Common diagnosis, traditional, treatment

Camp’s story begins in December 2010 when she had a heart attack more than a decade after being diagnosed with coronary artery disease. This is the most common type of heart disease in the U.S., affecting 15 million people.

To open Camp’s blocked arteries, her doctor implanted two permanent metallic stents.

Following several weeks of recovery she resumed her normal activities. Camp returned to work full-time, began caring for her elderly mom, and regularly saw her cardiologist.

What doctors didn’t know at the time was that Camp has a special type of cholesterol that absorbs rapidly and contributes to her heart condition but doesn’t show up as abnormal on blood tests.

Fast forward to 2012.

During a routine cardiology appointment, Camp told her doctor she’d been feeling chest pain. The physician did some tests and found that Camp needed another stent to open a blocked artery.

Making history

This time, however, instead of implanting another traditional metallic stent, interventional cardiologist Dr. Barry Bertolet at North Mississippi Medical Center, suggested something new — our Absorb stent.

Unlike traditional metal stents, which are permanent implants, Absorb is made of a naturally dissolvable material. It dissolves completely within approximately three years, once it has done its job of keeping a clogged artery open and promoting healing of the artery.1

 

Watch this for an animation on how Absorb works.

The doctor “explained to me that I would be the first person in the United States to receive this,” said Camp. “I thought, if Dr. Bertolet says it’s OK, well, it’s OK. Let’s do this thing.”

And so in December 2012, Camp made history. She became the first person in the U.S. to receive Absorb as part of the ABSORB III investigational study.

Since the procedure, Camp has been enjoying life. “I can work in my flower garden and I go to work,” she said. “I have been blessed to have the life I have.”

 

Watch this video to learn more about Phyllis Camp.

FDA approval

On July 5, 2015, the FDA approved Absorb, which is an important step in providing new options to people with heart disease in the U.S.
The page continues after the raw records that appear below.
Lemma account_inv info w cs sns m total : pw_inv info w cs sns → snapshot_ok (m, total) →
  pw_inv info (Proto_AccountSnapshot w m total) (cs ++ [(m, total)]) sns
  ∧ Z.of_nat (size (pb_localSummaries (Proto_AccountSnapshot w m total)))
    ≤ Z.of_nat (size (pb_localSummaries w)) + Z.of_nat (size m).
Proof.
  intros [Hfile Hac Hp Ht Ha Hs Hk Hd] Hok.
  destruct (proto_account_spec w cs (m, total) Hac Hok) as [Hac' Hch]. cbn [fst snd] in *.
  assert (Hdom : ∀ id, id ∈ dom (pb_localSummaries (Proto_AccountSnapshot w m total))
    ↔ id ∈ dom (pb_localSummaries w) ∨ id ∈ dom m).
  { intros id. rewrite !elem_of_dom. split.
    - intros [s [Hm _]%(ac_local _ _ Hac')]. rewrite mentioned_snoc in Hm. destruct Hm as [Hm|Hm]; [left|by right].
      exists (consumed_of id cs). by apply Hac.
    - intros Hm. exists (consumed_of id (cs ++ [(m, total)])). apply Hac'. split; [|done].
      rewrite mentioned_snoc. destruct Hm as [[s [Hm _]%(ac_local _ _ Hac)]|Hm]; [by left|by right]. }
  assert (Hrest : pb_ofstream (Proto_AccountSnapshot w m total) = pb_ofstream w ∧
    pb_ptrMap (Proto_AccountSnapshot w m total) = pb_ptrMap w ∧
    pb_writtenTraces (Proto_AccountSnapshot w m total) = pb_writtenTraces w).
  { unfold Proto_AccountSnapshot. by destruct (foldl _ _ _). }
  destruct Hrest as (E1 & E2 & E3). split.
  - split; rewrite ?E1, ?E2, ?E3; try done.
    + intros id. rewrite Hch. intros [Hn1 Hn2]%not_elem_of_union. rewrite Ha by done. f_equal.
      unfold Proto_AccountSnapshot.
      pose proof (proto_account_fold (map_to_list m) (NoDup_fst_map_to_list _)
        (pb_localSummaries w) (pb_changedSummaries w)) as [H1 _].
      destruct (foldl _ _ _) as [local changed]. cbn in *. rewrite H1, list_to_map_to_list.
      by rewrite (not_elem_of_dom_1 _ _ Hn1).
    + intros id. rewrite Hch, elem_of_union, Hdom. intros [?|[?|?]]; [left; apply Hk; by left|by right|left; apply Hk; by right].
    + intros id. rewrite Hch, elem_of_union, Hdom. intros [[?|?]%Hd|?]; auto.
  - rewrite <- !(size_dom (D := gset Z)).
    assert (dom (pb_localSummaries (Proto_AccountSnapshot w m total)) ⊆ dom (pb_localSummaries w) ∪ dom m) as Hsub.
    { intros id. rewrite Hdom, elem_of_union. done. }
    apply subseteq_size in Hsub. rewrite size_union_alt in Hsub.
    assert (size (dom m ∖ dom (pb_localSummaries w)) ≤ size (dom m))%nat; [|lia].
    apply subseteq_size. by intros id [? _]%elem_of_difference.
Qed.

Lemma prun_spec info ops : ∀ w cs sns, pw_inv info w cs sns → Forall pop_ok ops →
  64 * (Z.of_nat (size (pb_localSummaries w)) + pentries ops) < 2 ^ 32 →
  ∃ w' sns', prun w ops = Ret w' ∧ pw_inv info w' (cs ++ (ops ≫= pop_snapshots)) sns'
    ∧ Z.of_nat (size (pb_localSummaries w')) ≤ Z.of_nat (size (pb_localSummaries w)) + pentries ops.
Proof.
  induction ops as [|op ops IH]; intros w cs sns Hw Hok Hz; cbn [prun].
  { exists w, sns. cbn. rewrite app_nil_r. split; [done|]. split; [done|lia]. }
  apply Forall_cons in Hok as [Hop Hok].
  assert (He : 0 ≤ pentries ops) by (clear; unfold pentries; induction ops as [|[] ops IH]; cbn [foldr pop_entries]; lia).
  change (pentries (op :: ops)) with (pop_entries op + pentries ops) in *.
  change ((op :: ops) ≫= pop_snapshots) with (pop_snapshots op ++ (ops ≫= pop_snapshots)).
  assert (∃ w1 sns1, pexec w op = Ret w1 ∧ pw_inv info w1 (cs ++ pop_snapshots op) sns1
    ∧ Z.of_nat (size (pb_localSummaries w1)) ≤ Z.of_nat (size (pb_localSummaries w)) + pop_entries op)
    as (w1 & sns1 & -> & Hw1 & Hs1).
  { destruct op as [m total|env|]; cbn [pexec pop_snapshots pop_entries] in *.
    - destruct (account_inv info w cs sns m total Hw Hop) as [Hw1 Hs1]. by eexists _, sns.
    - destruct (Proto_FlushData_spec info env w cs sns Hw) as (w1 & sn & -> & Hw1 & _ & E); [lia|].
      exists w1, (sns ++ [sn]). rewrite app_nil_r, E. split; [done|]. split; [done|lia].
    - eexists _, sns. split; [done|]. rewrite app_nil_r. split; [|cbn; lia].
      destruct Hw as [? [? ?] ? ? ? ? ? ?]. by split. }
  step_ret. destruct (IH w1 _ sns1 Hw1 Hok) as (w2 & sns2 & -> & Hw2 & Hs2); [lia|].
  exists w2, sns2. rewrite app_assoc. split; [done|]. split; [done|lia].
Qed.

(** The first snapshot, written by the constructor. *)
Definition first_snapshot : SummariesMap * AllocSummary := ({[0 := AllocSummary_zero]}, AllocSummary_zero).

Lemma zero_in_range : in_range AllocSummary_zero.
Proof. rewrite <- wrap_zero. apply wrap_in_range. Qed.
(** Adding to a node changes the data of its positions. *)
Lemma bump_spec t base i nd nd' v (both : bool) : trie_ok t base → t_nodes t !! i = Some nd →
  nd' = (if both then add_both nd v else add_total nd v) →
  let t' := mkTrie (<[i := nd']> (t_nodes t)) (t_paths t) in
  let full := base i ++ node_path t nd in
  trie_ok t' base ∧ ∀ q, Lookup t' q =
    if decide (on_way i (base i) full q) then Some (bumped (Lookup t q) v (both && bool_decide (q = full)))
    else Lookup t q.
Proof.
  intros Hok Hi Hnd' t' full. assert (Hp : nd_path nd' = nd_path nd) by (subst; by destruct both).
  assert (He : nd_edges nd' = nd_edges nd) by (subst; by destruct both).
  split; [by apply (bump_ok t base Hok i nd nd')|]. intros q. case_decide as Hw.
  - apply (on_way_pos t base i nd q Hok Hi) in Hw as (k & Hpos). pose proof Hpos as (_ & Hk & Hor & Eq).
    rewrite Eq at 1. unfold t'. rewrite (bump_lookup_in t base Hok i nd nd') by done.
    rewrite (proj2 (Lookup_spec t base Hok q (pos_data t k nd))) by (by exists i, k, nd).
    assert (Hfull : bool_decide (q = full) = bool_decide (k = length (node_path t nd))).
    { apply bool_decide_ext. unfold full. rewrite Eq. split; [|intros ->; by rewrite take_ge].
      intros E%(f_equal length). rewrite !length_app, length_take in E. lia. }
    rewrite Hfull. unfold bumped, pos_data. cbn. subst nd'. destruct both; cbn; repeat case_decide;
      rewrite ?bool_decide_eq_true_2, ?bool_decide_eq_false_2 by done; done.
  - apply (bump_lookup_out t base Hok i nd nd'); try done. intros k Hk. apply Hw.
    apply (on_way_pos t base i nd q Hok Hi). by exists k.
Qed.

Lemma finish_spec t base i nd v : trie_ok t base → t_nodes t !! i = Some nd →
  let full := base i ++ node_path t nd in
  ∃ t', finish t (Z.of_nat i) v = Ret t' ∧ trie_ok t' base
    ∧ zlen (t_nodes t') = zlen (t_nodes t) ∧ t_paths t' = t_paths t
    ∧ ∀ q, Lookup t' q = if decide (on_way i (base i) full q) then Some (bumped (Lookup t q) v (bool_decide (q = full)))
                         else Lookup t q.
Proof.
  intros Hok Hi full. apply lookup_lt_Some in Hi as Hlt. unfold finish.
  rewrite (rd_some _ _ nd) by (lia || by rewrite Nat2Z.id). step_ret.
  rewrite wr_in by (unfold zlen; lia). step_ret. unfold put. rewrite Nat2Z.id. eexists. split; [done|].
  destruct (bump_spec t base i nd _ v true Hok Hi eq_refl) as [Hok' Hl]. split; [done|].
  split; [unfold zlen; cbn; by rewrite length_insert|]. done.
Qed.

Lemma Lookup_next t base i nd x r : trie_ok t base → t_nodes t !! i = Some nd → nd_edges nd !! x = None →
  Lookup t ((base i ++ node_path t nd) ++ x :: r) = None.
Proof.
  intros Hok Hi Hx. apply eq_None_not_Some. intros [a Ha].
  apply (Lookup_spec _ _ Hok) in Ha as (j & l & nd' & Hj & _).
  eapply (at_pos_next t base Hok i nd); [by apply end_pos|done|done].
Qed.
The innovative device is available in more than 100 countries, including the U.S. And it’s the only fully dissolving stent approved by the FDA for the treatment of coronary artery disease.

Click here to learn more about the FDA approval of Absorb.

Indications

The Absorb GT1 Bioresorbable Vascular Scaffold (BVS) is a temporary scaffold that will fully resorb over time and is indicated for improving coronary luminal diameter in patients with ischemic heart disease due to de novo native coronary artery lesions (length ≤ 24 mm) with a reference vessel diameter of ≥ 2.5 mm and ≤ 3.75 mm.
See Important Safety Information here.

References

1. Absorb dissolves except for two pairs of tiny metallic markers that remain in the artery to enable a physician to see where the device was placed.